• _Data under study_
────
(** Modelled from the spec: database.py (the engine and [get_db]) is not
    part of the sources; the design document treats the store as an
    opaque keyed store of records. The model is the table that models.py
    declares: a sequence of rows in which [id] is the primary key and
    [value] is unique; a commit that would break either constraint fails
    and leaves the table as it was. A query is sent to the engine when
    its rows are asked for, with the integers it compares columns with
    as parameters; the engine's driver binds the integers of some range
    ([bindable]; 64-bit signed integers for SQLite) and raises on any
    other, which makes the statement fail. *)
Definition table `{DateTime} := list Models.AnalyzedString.

Class Driver := {
  bindable : Z → bool
}.

(** [db.query(AnalyzedString)] with the filters added so far: the rows
    it selects, and the integer parameters of its statement. *)
Record Query `{DateTime} := {
  selected : table;
  params : list Z
}.

Definition query `{DateTime} (db : table) : Query :=
  {| selected := db; params := [] |}.

(** [q.filter(col == b)] for a Boolean column. *)
Definition filter_bool `{DateTime} (col : Models.AnalyzedString → bool)
    (b : bool) (q : Query) : Query :=
  {| selected := List.filter (λ s, Bool.eqb (col s) b) (selected q);
     params := params q |}.
(** * jinbeniyama/website: the bibliography and presentation converters

    A shallow embedding of [script/bibtex2html.py] and
    [script/presentation_html.py], and the properties their specification
    states about them.

    A Python [str] is a sequence of Unicode code points: a [list N].  A [dict]
    read only through [get] is a [gmap]; a [dict] that is iterated keeps its
    insertion order as an association list.  Python's [int] is [Z]. *)

From Stdlib Require Import ZArith NArith List Ascii String Lia.
From Stdlib Require Import DecimalPos Sorted.
From stdpp Require Import gmap list.

Local Open Scope N_scope.

(** ** Python's built-ins, as far as the two scripts use them *)

Module Py.

(** An ASCII literal of the source, as a [str]. *)
Definition lit (x : string) : list N :=
  List.map N_of_ascii (list_ascii_of_string x).
Arguments lit x%_string.

(** The double quote, which a literal of this file cannot hold. *)
Definition dq : list N := [34].

(** The truth value of a [str] or a [list]: it is not empty. *)
Definition nonempty {A} (l : list A) : bool :=
  match l with [] => false | _ :: _ => true end.

(** [str.isspace] of one character (CPython's [_PyUnicode_IsWhitespace]). *)
Definition is_space (c : N) : bool :=
  ((9 <=? c) && (c <=? 13)) || ((28 <=? c) && (c <=? 32))
  || (c =? 133) || (c =? 160) || (c =? 5760)
  || ((8192 <=? c) && (c <=? 8202))
  || (c =? 8232) || (c =? 8233) || (c =? 8239) || (c =? 8287) || (c =? 12288).

Fixpoint drop_while (p : N -> bool) (l : list N) : list N :=
  match l with
  | [] => []
  | c :: l' => if p c then drop_while p l' else l
  end.

Fixpoint take_while (p : N -> bool) (l : list N) : list N :=
  match l with
  | [] => []
  | c :: l' => if p c then c :: take_while p l' else []
  end.

Definition lstrip (x : list N) : list N := drop_while is_space x.
Definition rstrip (x : list N) : list N := rev (drop_while is_space (rev x)).

(** [x.strip()] *)
Definition strip (x : list N) : list N := rstrip (lstrip x).

(** [sep.join(parts)] *)
Fixpoint join (sep : list N) (parts : list (list N)) : list N :=
  match parts with
  | [] => []
  | [p] => p
  | p :: rest => p ++ sep ++ join sep rest
  end.

(** [x == y] *)
Fixpoint str_eqb (x y : list N) : bool :=
  match x, y with
  | [], [] => true
  | a :: x', b :: y' => (a =? b) && str_eqb x' y'
  | _, _ => false
  end.

(** [x.startswith(p)] *)
Fixpoint startswith (p x : list N) : bool :=
  match p, x with
  | [], _ => true
  | a :: p', b :: x' => (a =? b) && startswith p' x'
  | _ :: _, [] => false
  end.

(** [needle in x] *)
Fixpoint contains (needle x : list N) : bool :=
  startswith needle x ||
  match x with
  | [] => false
  | _ :: x' => contains needle x'
  end.

(** [x.replace(old, new)]: the occurrences of [old] are replaced from left to
    right, without overlap.  [skip] counts the characters of an occurrence
    already replaced that are still to be passed over. *)
Fixpoint replace_from (old new : list N) (skip : nat) (x : list N) : list N :=
  match x with
  | [] => []
  | c :: x' =>
      match skip with
      | S k => replace_from old new k x'
      | O =>
          if startswith old x
          then new ++ replace_from old new (Nat.pred (length old)) x'
          else c :: replace_from old new O x'
      end
  end.

Definition replace (old new x : list N) : list N :=
  match old with
  | [] => new ++ flat_map (fun c => c :: new) x
  | _ :: _ => replace_from old new O x
  end.

(** [x.split(sep, 1)] for a one-character [sep] that occurs in [x]: the text
    before the first [sep] and the text after it. *)
Definition split_once (sep : N) (x : list N) : list N * list N :=
  let before := take_while (fun c => negb (c =? sep)) x in
  (before, drop (S (length before)) x).

(** [sep in x] for a one-character [sep]. *)
Definition has_char (sep : N) (x : list N) : bool := existsb (N.eqb sep) x.

(** *** [for line in f] over a text file

    The lines a text file yields when it is iterated: every line end
    (a line feed, a carriage return, or the two in this order) is read as one
    line feed and closes a line; text after the last line end is a line.
    [cur] is the line so far; [after_cr] says that the character before was a
    carriage return. *)
Fixpoint lines_from (cur : list N) (after_cr : bool) (x : list N)
  : list (list N) :=
  match x with
  | [] => if nonempty cur then [cur] else []
  | c :: x' =>
      if c =? 10 then
        if after_cr then lines_from [] false x'
        else (cur ++ [10]) :: lines_from [] false x'
      else if c =? 13 then (cur ++ [10]) :: lines_from [] true x'
      else lines_from (cur ++ [c]) false x'
  end.

Definition file_lines (text : list N) : list (list N) :=
  lines_from [] false text.

(** *** [int(x)] of a [str]

    CPython first maps the text to ASCII
    ([_PyUnicode_TransformDecimalAndSpaceToASCII]): a character below 127
    stays, another whitespace character becomes a space, another decimal
    digit becomes its ASCII digit, and anything else becomes [?], which no
    number contains. *)

(** The first code point of each run of ten decimal digits (general category
    Nd) of the Unicode database of CPython 3.11. *)
Definition decimal_runs : list N :=
  [48; 1632; 1776; 1984; 2406; 2534; 2662; 2790; 2918; 3046; 3174; 3302;
   3430; 3558; 3664; 3792; 3872; 4160; 4240; 6112; 6160; 6470; 6608; 6784;
   6800; 6992; 7088; 7232; 7248; 42528; 43216; 43264; 43472; 43504; 43600;
   44016; 65296; 66720; 68912; 69734; 69872; 69942; 70096; 70384; 70736;
   70864; 71248; 71360; 71472; 71904; 72016; 72784; 73040; 73120; 92768;
   92864; 93008; 120782; 120792; 120802; 120812; 120822; 123200; 123632;
   125264; 130032].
────
• _Problem requirements_
If a line in the records contains the word "bindable", copy it out.

• _Response to this task_
    ([bindable]; 64-bit signed integers for SQLite) and raises on any
  bindable : Z → bool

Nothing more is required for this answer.